By far the most common type of combustion engine presently in popular usage is the four-cycle gasoline engine. During its normal operation, four strokes or motions of the piston and connecting rod assembly in the cylinder bore comprise one complete engine cycle. These strokes are: 1) Fuel-air intake stroke, 2) compression stroke, 3) power stroke, and 4) exhaust stroke. This cycle is repeated at a constant or varied rpm in order to provide a useful work output at the crankshaft. One of the drawbacks of the four-cycle engine is that only one power stroke occurs during every two revolutions of the crankshaft to which the piston and its connecting rod are attached. Such cyclic motion causes a significant amount of friction to be generated between moving components during normal engine operation, with attendant waste of some of the fuel's energy as dissipated heat.

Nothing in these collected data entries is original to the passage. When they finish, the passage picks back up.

(** C3 fails as stated: the first load caches the embedding of [hello] on
    disk; the reload after the edit finds one chunk and one cached vector
    and keeps the cached one for the chunk that now reads [world]. *)
Lemma stale_index_reused :
  honoursContract (Embedding.api Samples.ecfg) Samples.sampleE
  /\ fst (Embedding.loadKnowledge Samples.ecfg Samples.startWorld) = Ok tt
  /\ fst (Embedding.loadKnowledge Samples.ecfg staleWorld) = Ok tt
  /\ map Embedding.text
         (Embedding.knowledge (snd (Embedding.loadKnowledge Samples.ecfg staleWorld)))
     = [lit "world"]
  /\ Embedding.embeddings (snd (Embedding.loadKnowledge Samples.ecfg staleWorld))
     = [Samples.sampleE (lit "hello")]
  /\ ~ indexFresh Samples.sampleE (snd (Embedding.loadKnowledge Samples.ecfg staleWorld)).
Proof.
  split; [exact sample_contract|].
  split; [vm_compute; reflexivity|].
  split; [vm_compute; reflexivity|].
  split; [vm_compute; reflexivity|].
  split; [vm_compute; reflexivity|].
  unfold indexFresh. intros H.
  apply (f_equal (fun l => match l with
                           | (Num x :: _) :: _ => PrimFloat.eqb x 1%float
                           | _ => false
                           end)) in H.
  vm_compute in H. discriminate.
Qed.

End IndexClaims.

(* ================================================================== *)
(** ** The order of IEEE doubles *)
(* ================================================================== *)

Module FloatFacts.
Import SpecFloat FloatOps FloatAxioms PrimFloat.
Local Open Scope Z_scope.
Local Unset Implicit Arguments.

(** *** Rounding

    The doubles are specified by [SpecFloat]: a finite double is a sign, a
    mantissa and an exponent, and an operation rounds its exact result to
    53 bits.  What is needed of rounding here is that it never turns a
    result that is not zero into a zero. *)

Lemma digits2_bounds m :
  2 ^ (Zpos (digits2_pos m) - 1) <= Zpos m < 2 ^ Zpos (digits2_pos m).
Proof.
  induction m as [m IH|m IH|]; cbn [digits2_pos].
  - rewrite Pos2Z.inj_succ, Z.pow_succ_r by lia.
    replace (Z.succ (Zpos (digits2_pos m)) - 1) with (Z.succ (Zpos (digits2_pos m) - 1)) by lia.
    rewrite Z.pow_succ_r by lia. lia.
  - rewrite Pos2Z.inj_succ, Z.pow_succ_r by lia.
    replace (Z.succ (Zpos (digits2_pos m)) - 1) with (Z.succ (Zpos (digits2_pos m) - 1)) by lia.
    rewrite Z.pow_succ_r by lia. lia.
  - simpl. lia.
Qed.

Lemma iter_xO m p : Zpos (Pos.iter xO m p) = Zpos m * 2 ^ Zpos p.
Proof.
  induction p as [|p IH] using Pos.peano_ind.
  - simpl. lia.
  - rewrite Pos.iter_succ, Pos2Z.inj_succ, Z.pow_succ_r by lia.
    rewrite Pos2Z.inj_xO, IH. lia.
Qed.

Lemma shl_align_value m e e' :
  e' <= e -> Zpos (fst (shl_align m e e')) = Zpos m * 2 ^ (e - e').
Proof.
  intros H. unfold shl_align. destruct (e' - e) as [|p|p] eqn:E.
  - replace (e - e') with 0 by lia. simpl. lia.
  - lia.
  - cbn [fst]. rewrite iter_xO. f_equal. f_equal. lia.
Qed.

Lemma shl_align_exp m e e' : -1074 <= e -> -1074 <= e' ->
  -1074 <= snd (shl_align m e e').
Proof.
  intros H H'. unfold shl_align. destruct (e' - e); assumption.
Qed.

Lemma shr_1_m mrs : 0 <= shr_m mrs -> shr_m (shr_1 mrs) = shr_m mrs / 2.
Proof.
  destruct mrs as [m r s]. cbn [shr_m]. intros H.
  destruct m as [|[p|p|]|p]; cbn [shr_1 shr_m]; try lia.
  all: try reflexivity.
  all: try (rewrite <- Z.div2_div; reflexivity).
Qed.

Lemma iter_shr_1_m p : forall mrs,
  0 <= shr_m mrs -> shr_m (iter_pos shr_1 p mrs) = shr_m mrs / 2 ^ Zpos p.
Proof.
  assert (Hnn : forall x, 0 <= shr_m x -> 0 <= shr_m (shr_1 x)).
  { intros x Hx. rewrite shr_1_m by exact Hx. apply Z.div_pos; lia. }
  induction p as [p IH|p IH|]; intros mrs H; cbn [iter_pos].
  - assert (H1 : 0 <= shr_m (iter_pos shr_1 p (shr_1 mrs))).
    { rewrite IH by auto. apply Z.div_pos; [auto|]. apply Z.pow_pos_nonneg; lia. }
    rewrite IH, IH, shr_1_m by auto.
    rewrite !Z.div_div by (try apply Z.pow_pos_nonneg; try apply Z.neq_mul_0; lia).
    f_equal. assert (E : Zpos p~1 = 1 + Zpos p + Zpos p) by lia.
    rewrite E, !Z.pow_add_r by lia. lia.
  - assert (H1 : 0 <= shr_m (iter_pos shr_1 p mrs)).
    { rewrite IH by auto. apply Z.div_pos; [auto|]. apply Z.pow_pos_nonneg; lia. }
    rewrite IH, IH by auto.
    rewrite !Z.div_div by (try apply Z.pow_pos_nonneg; lia).
    f_equal. assert (E : Zpos p~0 = Zpos p + Zpos p) by lia.
    rewrite E, !Z.pow_add_r by lia. lia.
  - rewrite shr_1_m by auto. reflexivity.
Qed.


(** [fexp] of the binary64 format. *)
Lemma fexp64 x : SpecFloat.fexp prec emax x = Z.max (x - 53) (-1074).
Proof. reflexivity. Qed.

(** A rounding step keeps a positive mantissa positive as long as the
    exponent is in range. *)
Lemma shr_fexp_pos m e l :
  -1074 <= e ->
  exists m' e',
    shr_m (fst (shr_fexp prec emax (Zpos m) e l)) = Zpos m'
    /\ snd (shr_fexp prec emax (Zpos m) e l) = e' /\ -1074 <= e'.
Proof.
  intros He. unfold shr_fexp, shr. cbn [Zdigits2]. rewrite fexp64.
  set (d := Zpos (digits2_pos m)).
  destruct (Z.max (d + e - 53) (-1074) - e) as [|p|p] eqn:E.
  - exists m, e. cbn [fst snd]. repeat split; [|exact He]. now destruct l as [|[]].
  - cbn [fst snd].
    assert (Hp : Zpos p = d - 53) by lia.
    pose proof (digits2_bounds m) as [Hlo _]. fold d in Hlo.
    assert (Hm : shr_m (shr_record_of_loc (Zpos m) l) = Zpos m) by now destruct l as [|[]].
    rewrite iter_shr_1_m by (rewrite Hm; lia). rewrite Hm.
    assert (Hq : 2 ^ 52 <= Zpos m / 2 ^ Zpos p).
    { apply Z.div_le_lower_bound; [apply Z.pow_pos_nonneg; lia|].
      rewrite <- Z.pow_add_r by lia. replace (Zpos p + 52) with (d - 1) by lia. exact Hlo. }
    assert (H52 : 0 < 2 ^ 52) by (apply Z.pow_pos_nonneg; lia).
    destruct (Zpos m / 2 ^ Zpos p) as [|q|q] eqn:Eq; try lia.
    exists q, (e + Zpos p). repeat split. lia.
  - exists m, e. cbn [fst snd]. repeat split; [|exact He]. now destruct l as [|[]].
Qed.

Two-cycle engines, on the other hand produce one power stroke for every one revolution of the crankshaft. Typical operation is as follows: On the upstroke of the piston a partial vacuum is created in the crankcase and the piston is simultaneously caused to uncover a fuel mixture inlet port forcing the fuel mixture to enter the crankcase. This occurs while the charge currently in the cylinder is being compressed. The compressed charge is then fired and the piston decends on its power stroke, compressing the mixture in the crankcase. At the bottom of the power stroke, the piston uncovers the exhaust port(s) and fuel transfer ports. The exhaust gasses exit the engine while fresh fuel mixture is admitted to the cylinder. The cycle then repeats.

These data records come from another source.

(** * Point cloud to graph transform (matsciml): a shallow embedding

    Source: [matsciml/datasets/transforms/representations/graphs.py],
    class [PointCloudToGraphTransform].

    Conventions of the embedding:
    - a tensor is a shape (at least one dimension) and a flat, row-major
      storage of one of three element kinds (floating point, 64-bit integer,
      boolean).  Floating-point elements are IEEE binary64 values, which
      contain every half- and single-precision value.  A comparison of a
      tensor with a Python float compares these values; torch may first
      round the Python float to the precision of the tensor, which changes
      nothing for a float that this precision represents (such as the
      cutoffs 7.0 and 20.0 of the sources);
    - a sample ([DataDict]) is a finite map from string keys to values: torch
      tensors, numpy arrays, numbers and references to graph objects;
    - graph objects are mutable and shared by reference in the source: they
      live in a heap and the sample holds their addresses;
    - a Python exception is a [Raise] result; warnings are collected in the
      state;
    - the calls into torch, DGL and PyTorch Geometric are modelled after the
      documentation of these libraries ([Module torch], [Module dgl],
      [Module pyg]); [torch.cdist] is a parameter. *)

From Stdlib Require Import Floats.PrimFloat Floats.SpecFloat Floats.FloatOps Floats.FloatAxioms ZArith.
From stdpp Require Import gmap strings list fin_maps.

Local Open Scope string_scope.
Local Open Scope list_scope.
Local Open Scope nat_scope.

(** ** Exceptions and results *)

Inductive exn :=
| AssertionError (msg : string)
| KeyError (key : string)
| IndexError
| TypeError
| ValueError
| RuntimeError
| AttributeError
| DGLError.

Inductive result (A : Type) :=
| Ok (a : A)
| Raise (e : exn).
Arguments Ok {A} a.
Arguments Raise {A} e.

For two cycle engines conventional fuel mixtures comprise gasoline and a soluble lubricating additive such as a petroleum oil in a ratio of about 16 parts gasoline to 1 part of lubricating additive. Many different lubricating additives are currently available under the generic name of "2-cycle engine oil". The 2-cycle engine oils which are available and which are well known in the prior art may contain one or more of the following additives: anti-oxidant, corrosion inhibitor, detergent, metal deactivator, anti-icing agent, intake system deposit control additive, anti-surface ignition agent, biocide, dispersant, demulsifying agent, and lubricating oil. One of the requirements of fuel compositions for two-cycle engines is that they provide for sufficient lubrication of the moving engine components so as to avoid engine seizure and undue wear while preventing build-up of carbon deposits in the combustion chamber, piston ring sticking, and problems associated with storage of the engine. Examples of prior art U.S. patents pertaining to two-cycle engine fuels include: U.S. Pat. Nos. 2,896,593; 3,004,837; and 3,753,905.

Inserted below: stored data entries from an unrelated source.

(** * phosg Strings.hh: binary readers and writers, comment stripping

    A shallow embedding of the byte-granularity cursor classes of
    [src/Strings.hh] ([StringReader], [StringWriter], [BufferWriter]) and of
    [strip_multiline_comments], with the properties the specification states
    about them.

    Conventions.
    - A [size_t] is a [Z] in [0, 2^64); its arithmetic wraps and the
      wrap-around is written out ([size_add]).
    - A byte is [Init.Byte.byte]; [byte.unsigned] reads it as a [uint8_t].
    - A pointer into a buffer is the index relative to the start of the
      buffer; reading or writing outside the buffer is undefined behaviour
      and is a result of its own ([Undefined]), distinct from a thrown
      exception.
    - Member functions that mutate [this] are functions from the object
      state to an outcome and the state left behind, so that what a throwing
      call leaves in the object can be stated. *)

From Stdlib Require Import ZArith Lia Ascii String.
From stdpp Require Import base list.
From coqutil Require Import Byte Word.LittleEndianList.

Local Open Scope Z_scope.

(** ** Machine integers *)

Definition SIZE_MAX : Z := 2 ^ 64 - 1.

(** [z] is a value of type [size_t]. *)
Definition is_size_t (z : Z) : Prop := 0 <= z <= SIZE_MAX.

(** [a + b] on [size_t] operands. *)
Definition size_add (a b : Z) : Z := (a + b) mod 2 ^ 64.

(** [a * b] on [size_t] operands. *)
Definition size_mul (a b : Z) : Z := (a * b) mod 2 ^ 64.

(** Conversion of an integer to [uintN_t]. *)
Definition to_unsigned (bits : Z) (z : Z) : Z := z mod 2 ^ bits.

(** Conversion of an integer to [intN_t] (two's complement). *)
Definition to_signed (bits : Z) (z : Z) : Z :=
  (z + 2 ^ (bits - 1)) mod 2 ^ bits - 2 ^ (bits - 1).

(** ** Exceptions and outcomes *)

Inductive exception : Type :=
| out_of_range (what : string)
| runtime_error (what : string)
| length_error.

Inductive outcome (A : Type) : Type :=
| Returns (a : A)
| Throws (e : exception)
| Undefined.
Arguments Returns {A} a.
Arguments Throws {A} e.
Arguments Undefined {A}.

#[global] Instance outcome_MRet : MRet outcome := @Returns.
#[global] Instance outcome_MBind : MBind outcome := fun A B f o =>
  match o with
  | Returns a => f a
  | Throws e => Throws e
  | Undefined => Undefined
  end.

#[global] Instance outcome_FMap : FMap outcome := fun A B f o =>
  x ← o; mret (f x).

(** State and exception monad of a member function of an object of type
    [S]: the outcome of the call and the object afterwards. *)
Definition method (S A : Type) : Type := S -> outcome A * S.

Definition method_ret {S A} (a : A) : method S A := fun s => (Returns a, s).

From a manufacturing standpoint, an advantage of using a conventional two-cycle fuel mixture is that no oil flow passages must be cast in or machined in the engine block and that no oil recirculation pump is required. Therefore the cost of manufacturing two cycle engines is considerably less when compared to four-cycle engines. Also, since the engine delivers one power stroke per engine revolution using fewer moving parts, efficiency of energy conversion is increased while less friction is generated. Although the total cost per gallon of the fuel employed may be increased significantly through use of the instant invention, the benefits reaped in terms of increased fuel economy and the economics of engine manufacture shall make it cost effective overall.
The major disadvantage of combusting two-cycle fuel mixtures and the main reason why these types of engines do not enjoy the same popularity as their four-stroke counterparts is that the amount of carbon monoxide, nitrogen oxides, and particularly unburned hydrocarbons emitted during their operation is too great for the current emmission standards maximum levels imposed by the US EPA and other similar organizations worldwide even when state-of-the-art catalytic convertors are utilized. Obviously, if it were possible to reduce the level of undesirable emissions while maintaining sufficient lubrication for normal engine operation, then the automotive industries and society as a whole would benefit greatly.